Retype the line with "Ok (match list_find" in it, then each line after it to the end of the data, word for word.

(Saved entries)
---*---
(** ** Incident resolution, cancellation, termination *)

(** The [Command::ResolveIncident] arm of [apply]. *)
Definition apply_resolve_incident (s : Snapshot) (id : Uuid) (resolution : string)
    (ctx : DeterministicContext) : Result TransitionError Transition :=
  incident ← ok_or (InvalidCommand "incident does not exist") (sn_incidents s !! id);
  match incident_resolved_at incident with
  | Some _ => Ok (builder_new (sn_instance s))
  | None =>
      _ ← ensure (bool_decide (inst_state (sn_instance s) = PSIncidented id))
        (InvalidCommand "ResolveIncident requires the instance to be Incidented on this incident_id");
      resolved ← logical_timestamp ctx;
      let incident := {|
        incident_id := incident_id incident;
        incident_process_instance_id := incident_process_instance_id incident;
        incident_fiber_id := incident_fiber_id incident;
        incident_service_task_id := incident_service_task_id incident;
        incident_bytecode_addr := incident_bytecode_addr incident;
        incident_error_class := incident_error_class incident;
        incident_message := incident_message incident;
        incident_retry_count := incident_retry_count incident;
        incident_created_at := incident_created_at incident;
        incident_resolved_at := Some resolved;
        incident_resolution := Some resolution |} in
      let t := b_event (EvIncidentResolved id resolution)
        (b_incident incident (builder_new (set_state PSRunning (sn_instance s)))) in
      Ok (match list_find (λ f, fiber_wait f = WIncident id) (btree_values (sn_fibers s)) with
          | Some (_, f) => b_upsert_fiber (set_wait WRunning f) t
          | None => t
          end)
  end.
---*---
_EXERCISE OUTPUT_
      Ok (match list_find (λ f, fiber_wait f = WIncident id) (btree_values (sn_fibers s)) with
          | Some (_, f) => b_upsert_fiber (set_wait WRunning f) t
          | None => t
          end)
  end.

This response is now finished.